Effect of efavirenz on day 7 plasma lumefantrine concentration during coinfection of plasmodium sp. and HIV-1 in Cameroonians adults

ETOUNDI A NWAGA VALERIE AGNES (lexievale@gmail.com)
toxicology and pharmacology, faculty of medecine and biomedical sciences
June, 2016


Background: The antiretroviral triple therapy containing efavirenz and antimalarial
artemisinin-based combination therapy artemether/lumefantrine are commonly coadministered
to treat HIV infection and malaria. Efavirenz is a known inducer of cytochrome
P450 3A4, and artemether/lumefantrine are metabolized by this enzyme. This predisposes
patients to poor treatment response and the risk of developing resistances. We evaluated
the effect of efavirenz on day 7 plasma lumefantrine concentration during co-infection of
plasmodium sp. and HIV-1 in Cameroonians adults.

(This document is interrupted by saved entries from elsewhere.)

(* ===== verification/_CoqProject ===== *)
-Q . S2P
Prelude.v
Common.v
CLib.v
Memory.v
Operations.v
BrickInit.v
PointerCache.v
StratScan.v
ParamScanner.v
AdaptStrat.v
Cells.v
ControlSimple.v
ControlWiring.v
ControlState.v
ControlFrame.v
ControlOps.v
ControlCreate.v
ControlBricks.v
ControlBoot.v
ControlDelete.v
ControlSafe.v
ControlText.v
AthStdio.v
Doprnt.v
DoprntSpec.v
Doscan.v
Random.v
BinStrat.v
BinStratRead.v
BinStratText.v
BinStratTotal.v
Division.v
PhysMem.v
PageAlloc.v
PageTrees.v
PageCopy.v
PageFault.v
PageInit.v
MemFuncs.v
LibStrings.v
LibNumbers.v
Screen.v
Console.v
Printf.v
Fprintf.v
Multiboot.v
Descriptors.v
TableInit.v
Posix.v
ElfLoader.v
ElfLoad.v
LoaderExec.v
ElfUnload.v
ExecStack.v
KernelStart.v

Methods: it was an open-labeled, parallel, non-randomized clinical study with two groups.
Group 1: HIV positive adults on EFV. Group 2: HIV negative adults not on EFV. Both groups
received 80/480mg AL BID for three days and venous blood was sampled 7 days after the
start of treatment. We determined plasma lumefantrine concentration with and without the
presence of efavirenz.
Results: Sixty participants consisting of 30 HIV-1 positive and 30 HIV-1 negative participants
all with microscopically confirmed plasmodium species infections were enrolled in the study.
Lumefantrine concentration on day 7 was significantly lower in HIV positive participants than
in HIV negative participants (31.6% lower) with P= 0.0001.

Conclusion: Exposure of lumefantrine was significantly lower during efavirenzartemether/
lumefantrine co-administration compared to that during administration of
artemether/lumefantrine alone.

Keywords: efavirenz, artemether, lumefantrine, drug exposure.